The grief I understood, but I’d expected a different reaction. “You’re not surprised?”
He turned his eyes on me, which despite the nascent tears were still hard as rocks. “Johnny was my family. My blood. We may not have been as close as we’d once been, but I grew up with him. Laughed with him. Cried with him. I know how he thought, and I know what he was capable of. He wouldn’t have left his wife. He wouldn’t have disappeared without telling a soul. He wouldn’t have given up on all of us, on his life, for no apparent reason. So am I surprised to find out he’s dead? No. Not at all. That he was murdered? Yeah, maybe. But I knew, in here—” He pounded his chest. “—that he was dead. But that doesn’t make it any easier to hear it.”
“I understand.”
We gave him another moment of silence before Shay tried again. “We’re sorry for your loss, Mr. Nicchi. You said you weren’t as close to your brother as you once were. Do you mind if we ask you about that?”

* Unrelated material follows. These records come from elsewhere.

(* ===== verification/ModesRequestErrors.v ===== *)
(** * Requests: when they fail

    What [blkcipher_walk_first] and [blkcipher_walk_next] do with a request
    that is too short, without memory for a page or a buffer, or in a hard
    interrupt, and what the loop of a mode makes of it. *)

From S2P Require Import Prelude Bytes Mem LibString LibStringCorrect Cipher Tea CryptoOps Modes ModesTheorems.
From S2P Require Import Scatterwalk ScatterwalkCorrect BlkcipherWalk BlkcipherWalkCorrect ModesRequest.
Open Scope c_scope.

Section errors.
Context (alg : crypto_alg) (alignmask ctx_alignment info ivs : Z) (get_free_page : nat -> Z) (kmalloc : nat -> Z -> Z).
Context (F : mem -> blkcipher_walk -> option (mem * Z)) (m0 : mem) (v : walk_state) (total : Z) (Htot : 0 < total).
Abbreviation bs := (bsize alg).
Abbreviation request irq dst src := (crypt_request alg alignmask ctx_alignment info irq get_free_page kmalloc ivs F m0 v dst src total).

Lemma start_first s ss : sg_ok s -> scatterwalk_start (s :: ss) = Some (ScatterWalk (s :: ss) (sg_offset s)).
Proof using. intros (_ & _ & L & _). unfold scatterwalk_start. cbn. destruct (Z.eqb_spec (sg_length s) 0); [lia|done]. Qed.

(** A loop that finds no bytes ends. *)
Lemma loop_none w err fuel : walk_nbytes (w_cur w) = 0 ->
  crypt_loop alignmask ctx_alignment info get_free_page kmalloc bs ivs F (S fuel) (m0, w, err) = Some (m0, w, err).
Proof using. intros E. unfold crypt_loop. cbn [c_loop]. by rewrite E. Qed.

(** The state at the first chunk when the chaining value is aligned. *)
Section first.
Context (s d : scatterlist) (ss ds : list scatterlist) (Hs : Forall sg_ok (s :: ss)) (Hd : Forall sg_ok (d :: ds)) (Hal : info .& alignmask = 0).
Abbreviation w1 := (set_page (set_out (set_in (set_iv (set_buffer (set_nbytes (set_blocksize (set_flags (blkcipher_walk_init v (d :: ds) (s :: ss) total)
  (w_flags v .& .~ BLKCIPHER_WALK_PHYS)) bs) total) 0) info) (ScatterWalk (s :: ss) (sg_offset s))) (ScatterWalk (d :: ds) (sg_offset d))) 0).

Lemma first_chunk : request false (d :: ds) (s :: ss) =
  st ← blkcipher_walk_next bs ivs alignmask ctx_alignment info get_free_page kmalloc m0 w1;
  crypt_loop alignmask ctx_alignment info get_free_page kmalloc bs ivs F (count_fuel total) st.
Proof using All.
  unfold crypt_request, blkcipher_walk_virt, blkcipher_walk_first. cbv zeta.
  cbn [w_total set_nbytes set_cur set_blocksize set_flags blkcipher_walk_init set_total]. rewrite (proj2 (truthy_true total)) by lia. cbn [negb].
  cbn [walk_iv w_cur set_iv set_cur set_buffer]. rewrite (proj2 (truthy_false _) Hal), bind_Some_eq. cbn [truthy negb Z.eqb].
  change (sw_sg (w_in _)) with (s :: ss). change (sw_sg (w_out _)) with (d :: ds).
  by rewrite !(start_first _ _ (Forall_inv Hs)), !(start_first _ _ (Forall_inv Hd)), !bind_Some_eq.
Qed.


(** Less than a block. *)
Lemma next_short w : w_total w < bs -> w_in w = ScatterWalk (s :: ss) (sg_offset s) -> w_out w = ScatterWalk (d :: ds) (sg_offset d) ->
  walk_iv (w_cur w) = info ->
  blkcipher_walk_next bs ivs alignmask ctx_alignment info get_free_page kmalloc m0 w =
  o ← scatterwalk_done m0 (ScatterWalk (d :: ds) (sg_offset d)) true 0;
  Some (m0, set_nbytes (set_total (set_out (set_desc_flags w (desc_flags w .| CRYPTO_TFM_RES_BAD_BLOCK_LEN)) o) 0) 0, - EINVAL).
Proof using Hs.
  intros Hlt Ei Eo Ev. unfold blkcipher_walk_next. destruct (Z.ltb_spec (w_total w) bs) as [_|]; [|lia].
  unfold blkcipher_walk_fail. cbn [w_in w_out set_desc_flags]. rewrite Ei, Eo.
  assert (scatterwalk_done m0 (ScatterWalk (s :: ss) (sg_offset s)) false 0 = Some (ScatterWalk (s :: ss) (sg_offset s))) as ->.
  { pose proof (Forall_inv Hs) as Hs0. unfold scatterwalk_done. rewrite pagelen_ok; [|done|destruct Hs0; unfold sg_end; lia].
    by rewrite bind_Some_eq, orb_true_r. }
  rewrite bind_Some_eq. destruct (scatterwalk_done m0 (ScatterWalk (d :: ds) (sg_offset d)) true 0) as [o|]; [|done]. rewrite !bind_Some_eq.
  unfold blkcipher_walk_finish. cbv zeta. cbn [walk_iv w_cur set_nbytes set_cur set_total set_out set_in set_desc_flags].
  rewrite Ev, Z.eqb_refl. cbn [negb]. rewrite !bind_Some_eq. rewrite <- Ei. by destruct w.
Qed.

Lemma short_fail o : total < bs -> scatterwalk_done m0 (ScatterWalk (d :: ds) (sg_offset d)) true 0 = o ->
  (o = None -> request false (d :: ds) (s :: ss) = None) /\
  (o <> None -> exists w, request false (d :: ds) (s :: ss) = Some (m0, w, - EINVAL) /\
    desc_flags w .& CRYPTO_TFM_RES_BAD_BLOCK_LEN <> 0).
Proof using All.
  intros Hlt Eo. rewrite first_chunk. set (w := w1). rewrite (next_short w Hlt eq_refl eq_refl eq_refl), Eo. clearbody w. split.
  - by intros ->.
  - destruct o as [o|]; [|done]. intros _. rewrite !bind_Some_eq. eexists. unfold count_fuel. rewrite loop_none by done. split; [done|].
    cbn. rewrite Z.land_lor_distr_l. intros [_ H]%Z.lor_eq_0_iff. done.
Qed.

(** The end of the destination, before any byte of it. *)
Lemma done_at_start : scatterwalk_done m0 (ScatterWalk (d :: ds) (sg_offset d)) true 0 =
  if (sg_page d + Z.shiftr (u32 (sg_offset d - 1)) PAGE_SHIFT) * PAGE_SIZE <? blen m0 then Some (ScatterWalk (d :: ds) (sg_offset d)) else None.
Proof using Hd.
  pose proof (Forall_inv Hd) as Hd0. unfold scatterwalk_done. rewrite pagelen_ok; [|done|destruct Hd0; unfold sg_end; lia].
  rewrite bind_Some_eq, orb_true_r. unfold scatterwalk_pagedone, scatterwalk_flush, crypto_kmap. cbn. by destruct (_ <? _).
Qed.

(** No page for unaligned data. *)
Lemma next_no_page w : bs <= w_total w -> 0 < bs -> w_in w = ScatterWalk (s :: ss) (sg_offset s) -> w_out w = ScatterWalk (d :: ds) (sg_offset d) ->
  w_page w = 0 -> get_free_page (w_calls w) = 0 -> w_blocksize w = bs ->
  sg_offset s .& alignmask <> 0 \/ sg_offset d .& alignmask <> 0 -> 
  exists w', blkcipher_walk_next bs ivs alignmask ctx_alignment info get_free_page kmalloc m0 w = Some (m0, w', 0) /\ walk_nbytes (w_cur w') = 0.
Proof using Hs Hd.
  intros Ht Hbs Ei Eo Ep Eg Eb Hun. unfold blkcipher_walk_next. destruct (Z.ltb_spec (w_total w) bs) as [|_]; [lia|]. cbv zeta.
  cbn [w_in w_out set_flags]. rewrite Ei, Eo. assert (negb (scatterwalk_aligned (ScatterWalk (s :: ss) (sg_offset s)) alignmask) ||
    negb (scatterwalk_aligned (ScatterWalk (d :: ds) (sg_offset d)) alignmask) = true) as ->.
  { unfold scatterwalk_aligned. cbn [sw_offset]. rewrite !negb_involutive. apply orb_true_iff. by rewrite !truthy_true. }
  set (wf := set_flags _ (_ .| BLKCIPHER_WALK_COPY)). change (w_page wf) with (w_page w). change (w_calls wf) with (w_calls w). rewrite Ep, Eg.
  cbn [truthy negb Z.eqb]. set (w2 := count_call (set_page wf 0)). change (w_page w2) with 0. cbn [truthy negb Z.eqb].
  assert (w_in w2 = w_in w /\ w_out w2 = w_out w /\ w_blocksize w2 = w_blocksize w /\ has_walk_flag w2 BLKCIPHER_WALK_COPY = true) as (Ei2 & Eo2 & Eb2 & Ef2).
  { do 3 (split; [done|]). unfold has_walk_flag, w2, wf. cbn [w_flags set_flags set_page count_call]. rewrite Z.land_lor_distr_l. apply truthy_true.
    intros [_ H]%Z.lor_eq_0_iff. done. }
  clearbody w2. rewrite Ei in Ei2. rewrite Eo in Eo2. rewrite Ei2, Eo2, Eb2, Eb, Z.min_r by lia.
  assert (forall c r, sg_ok c -> scatterwalk_clamp (ScatterWalk (c :: r) (sg_offset c)) 0 = Some 0) as Hc.
  { intros c r Hc. unfold scatterwalk_clamp. rewrite pagelen_ok; [|done|destruct Hc; unfold sg_end; lia]. rewrite bind_Some_eq. f_equal.
    assert (0 <= page_rest c (sg_offset c)) by (destruct Hc as (? & ? & ? & ?); unfold page_rest, sg_end; pose proof (Z.mod_pos_bound (sg_offset c) PAGE_SIZE ltac:(done)); lia).
    destruct (Z.ltb_spec (page_rest c (sg_offset c)) 0); lia. }
  rewrite (Hc s ss (Forall_inv Hs)), bind_Some_eq, (Hc d ds (Forall_inv Hd)), bind_Some_eq. cbn [Z.ltb Z.compare].
  change (has_walk_flag (set_nbytes w2 0) BLKCIPHER_WALK_COPY) with (has_walk_flag w2 BLKCIPHER_WALK_COPY). rewrite Ef2.
  unfold blkcipher_next_copy. cbv zeta. change (w_in (set_nbytes w2 0)) with (w_in w2). rewrite Ei2. change (walk_nbytes (w_cur (set_nbytes w2 0))) with 0.
  unfold scatterwalk_map, scatterwalk_page. cbn [sw_sg head]. rewrite !bind_Some_eq. unfold memcpy, copy_up. cbn. eauto.
Qed.

Lemma no_page_done : bs <= total -> 0 < bs -> get_free_page (w_calls v) = 0 ->
  sg_offset s .& alignmask <> 0 \/ sg_offset d .& alignmask <> 0 -> exists w, request false (d :: ds) (s :: ss) = Some (m0, w, 0).
Proof using All.
  intros Ht Hbs Hg Hun. rewrite first_chunk. destruct (next_no_page w1 Ht Hbs eq_refl eq_refl eq_refl Hg eq_refl Hun) as (w' & -> & En).
  exists w'. rewrite bind_Some_eq. unfold count_fuel. by rewrite loop_none.
Qed.
End first.

(** The walk does not start. *)
Lemma start_fail dst src : info .& alignmask <> 0 ->
  let ab := ALIGN bs (alignmask + 1) in
  let size := u32 (u32 (ab * 2 + ivs + Z.max ab ivs - (alignmask + 1)) + (alignmask .& .~ (ctx_alignment - 1))) in
  kmalloc (w_calls v) size = 0 ->
  exists w, blkcipher_walk_virt bs ivs alignmask ctx_alignment info false get_free_page kmalloc m0 (blkcipher_walk_init v dst src total)
      = Some (m0, w, - ENOMEM) /\
    w_cur w = Walk total (walk_src (w_cur v)) (walk_dst (w_cur v)) info.
Proof using Htot.
  intros Hun ab size Hk. unfold blkcipher_walk_virt, blkcipher_walk_first. cbv zeta.
  cbn [w_total set_nbytes set_cur set_blocksize set_flags blkcipher_walk_init set_total]. rewrite (proj2 (truthy_true total)) by lia. cbn [negb].
  cbn [walk_iv w_cur set_iv set_cur set_buffer]. rewrite (proj2 (truthy_true _) Hun). set (w := set_iv _ info).
  unfold blkcipher_copy_iv. cbv zeta. change (w_blocksize w) with bs. fold ab. fold size. change (w_calls w) with (w_calls v). rewrite Hk.
  cbn [w_buffer set_buffer count_call truthy negb Z.eqb]. rewrite bind_Some_eq. eexists. split; [done|]. done.
Qed.

Lemma start_fail_loop dst src w : blkcipher_walk_virt bs ivs alignmask ctx_alignment info false get_free_page kmalloc m0 (blkcipher_walk_init v dst src total)
    = Some (m0, w, - ENOMEM) -> walk_nbytes (w_cur w) = total -> F m0 (w_cur w) = None -> request false dst src = None.
Proof using Htot.
  intros E En EF. unfold crypt_request. rewrite E, bind_Some_eq. unfold crypt_loop, count_fuel. cbn [c_loop].
  by rewrite En, (proj2 (truthy_true total)), EF by lia.
Qed.
End errors.

(** ** Properties *)

(** C23: a request of less than a block is refused: it returns [-EINVAL] with
    [CRYPTO_TFM_RES_BAD_BLOCK_LEN] set and leaves memory as it was, provided that
    the destination begins inside a page.  When it begins at a page border the
    error path computes the page of the byte before it from an offset that has
    wrapped around, and looks up the descriptor of a page beyond the memory. *)
Theorem short_requests alg alignmask ctx_alignment info ivs get_free_page kmalloc F m0 v total s ss d ds :
  Forall sg_ok (s :: ss) -> Forall sg_ok (d :: ds) -> info .& alignmask = 0 -> 0 < total < bsize alg ->
  let result := crypt_request alg alignmask ctx_alignment info false get_free_page kmalloc ivs F m0 v (d :: ds) (s :: ss) total in
  (0 < sg_offset d -> sg_page d * PAGE_SIZE + sg_offset d <= blen m0 ->
    exists w, result = Some (m0, w, - EINVAL) /\ desc_flags w .& CRYPTO_TFM_RES_BAD_BLOCK_LEN <> 0) /\
  (sg_offset d = 0 -> blen m0 <= 2 ^ 32 - PAGE_SIZE -> result = None).
Proof.
  intros Hs Hd Hal Ht result. pose proof (Forall_inv Hd) as (D1 & D2 & D3 & D4).
  destruct (short_fail alg alignmask ctx_alignment info ivs get_free_page kmalloc F m0 v total ltac:(lia) s d ss ds Hs Hd Hal _ ltac:(lia) eq_refl) as [H1 H2].
  rewrite (done_at_start m0 d ds Hd) in H1, H2. unfold sg_end in D4. rewrite page_size in *. rewrite Z.shiftr_div_pow2 in H1, H2 by done. change (2 ^ PAGE_SHIFT) with 4096 in *. split.
  - intros Ho Hm. apply H2. rewrite u32_small by (unfold is_u32; lia). destruct (Z.ltb_spec ((sg_page d + (sg_offset d - 1) / 4096) * 4096) (blen m0)) as [|Hge]; [done|].
    Z.div_mod_to_equations. lia.
  - intros E Hm. apply H1. rewrite E. change (u32 (0 - 1) / 4096) with 1048575. destruct (Z.ltb_spec ((sg_page d + 1048575) * 4096) (blen m0)); [lia|done].
Qed.

Definition two_areas : mem := replicate (Z.to_nat 64) 7.
Definition any_walk : walk_state := WalkState (Walk 0 1000 2000 0) (ScatterWalk [] 0) (ScatterWalk [] 0) 0 0 0 0 0 0 0.
Lemma xtea_block : 0 < bsize xtea_alg <= 8.
Proof. change (bsize xtea_alg) with 8. lia. Qed.

Ltac sgs := repeat constructor; vm_compute; congruence.

Lemma short_requests_witness :
  (exists w, crypto_cbc_encrypt xtea_alg demo_ctx 3 4 48 false (fun _ => 0) (fun _ _ => 0) two_areas any_walk [Sg 0 16 8] [Sg 0 0 8] 7 = Some (two_areas, w, - EINVAL)) /\
  crypto_cbc_encrypt xtea_alg demo_ctx 3 4 48 false (fun _ => 0) (fun _ _ => 0) two_areas any_walk [Sg 0 0 8] [Sg 0 0 8] 7 = None.
Proof.
  split.
  - destruct (short_requests xtea_alg 3 4 48 8 (fun _ => 0) (fun _ _ => 0) (crypto_cbc_encrypt_chunk xtea_alg demo_ctx) two_areas any_walk 7 (Sg 0 0 8) [] (Sg 0 16 8) []
      ltac:(sgs) ltac:(sgs) eq_refl (conj eq_refl eq_refl)) as [H _]. destruct (H eq_refl ltac:(vm_compute; congruence)) as (w & E & _). by exists w.
  - exact (proj2 (short_requests xtea_alg 3 4 48 8 (fun _ => 0) (fun _ _ => 0) (crypto_cbc_encrypt_chunk xtea_alg demo_ctx) two_areas any_walk 7 (Sg 0 0 8) [] (Sg 0 0 8) []
      ltac:(sgs) ltac:(sgs) eq_refl (conj eq_refl eq_refl)) eq_refl ltac:(vm_compute; congruence)).
Defined.

(** C24: when the page for unaligned data cannot be allocated, the request returns 0
    although it has processed nothing: [blkcipher_walk_next] sets the number of
    bytes to zero, which also makes the block size zero, so that the chunk of no
    bytes is taken for a whole one and ends the loop.  When the buffer for an
    unaligned chaining value cannot be allocated, [blkcipher_walk_virt] returns
    [-ENOMEM] but leaves the number of bytes in the walk, so that the loop of the
    mode runs on the uninitialised addresses of its local variable. *)
Theorem failed_allocations alg alignmask ctx_alignment info ivs get_free_page kmalloc F m0 v total s ss d ds :
  Forall sg_ok (s :: ss) -> Forall sg_ok (d :: ds) -> 0 < bsize alg <= total ->
  let result := crypt_request alg alignmask ctx_alignment info false get_free_page kmalloc ivs F m0 v (d :: ds) (s :: ss) total in
  let ab := ALIGN (bsize alg) (alignmask + 1) in
  let size := u32 (u32 (ab * 2 + ivs + Z.max ab ivs - (alignmask + 1)) + (alignmask .& .~ (ctx_alignment - 1))) in
  (info .& alignmask = 0 -> sg_offset s .& alignmask <> 0 \/ sg_offset d .& alignmask <> 0 -> get_free_page (w_calls v) = 0 ->
    exists w, result = Some (m0, w, 0)) /\
  (info .& alignmask <> 0 -> kmalloc (w_calls v) size = 0 ->
    F m0 (Walk total (walk_src (w_cur v)) (walk_dst (w_cur v)) info) = None -> result = None).
Proof.
  intros Hs Hd Ht result ab size. split.
  - intros Hal Hun Hg. by apply no_page_done; try lia.
  - intros Hun Hk EF. destruct (start_fail alg alignmask ctx_alignment info ivs get_free_page kmalloc m0 v total ltac:(lia) (d :: ds) (s :: ss) Hun Hk) as (w & E & Ec).
    apply (start_fail_loop alg alignmask ctx_alignment info ivs get_free_page kmalloc F m0 v total ltac:(lia) _ _ w E); by rewrite Ec.
Qed.

Lemma failed_allocations_witness :
  (exists w, crypto_cbc_encrypt xtea_alg demo_ctx 3 4 48 false (fun _ => 0) (fun _ _ => 0) two_areas any_walk [Sg 0 17 8] [Sg 0 1 8] 8 = Some (two_areas, w, 0)) /\
  crypto_cbc_encrypt xtea_alg demo_ctx 3 4 49 false (fun _ => 0) (fun _ _ => 0) two_areas any_walk [Sg 0 16 8] [Sg 0 0 8] 8 = None.
Proof.
  split.
  - apply (failed_allocations xtea_alg 3 4 48 8 (fun _ => 0) (fun _ _ => 0) (crypto_cbc_encrypt_chunk xtea_alg demo_ctx) two_areas any_walk 8 (Sg 0 1 8) [] (Sg 0 17 8) []
      ltac:(sgs) ltac:(sgs) xtea_block); [reflexivity | left; discriminate | reflexivity].
  - apply (failed_allocations xtea_alg 3 4 49 8 (fun _ => 0) (fun _ _ => 0) (crypto_cbc_encrypt_chunk xtea_alg demo_ctx) two_areas any_walk 8 (Sg 0 0 8) [] (Sg 0 16 8) []
      ltac:(sgs) ltac:(sgs) xtea_block); [discriminate | reflexivity | vm_compute; reflexivity].
Defined.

“It’s Joey. Just Joey. You’re homicide detectives?”
We nodded.
He sighed. “Sure. Though I’m not sure how much there is to tell. We were close…once. Like any other siblings, I guess. Better, really. We had the kind of relationship most brothers dream of. We did everything growing up. Hunting. Fishing. Fighting. Screwing around, almost killing ourselves doing stupid stuff. Going after the same girls and failing at the same time. It’s only natural we went into business together when we got older. Nicchi Fishing and Crabbing. Johnny owned it. He signed the loans for the ship and the equipment. Told me we’d be like partners, but he didn’t want me liable for it all if things went south. I guess it was a fair trade. He got the house, after all.”
“What house?” asked Shay.
“The family house, where he lived with Bianca,” said Joey. “That was our parent’s place before our old man died. With him gone, it was too big for mom, and she was starting to suffer from mental issues anyway. She let Johnny have it, what with him marrying Bianca, and she moved out to live with our sis. She’s in New Welwic. Better medical care there than here.”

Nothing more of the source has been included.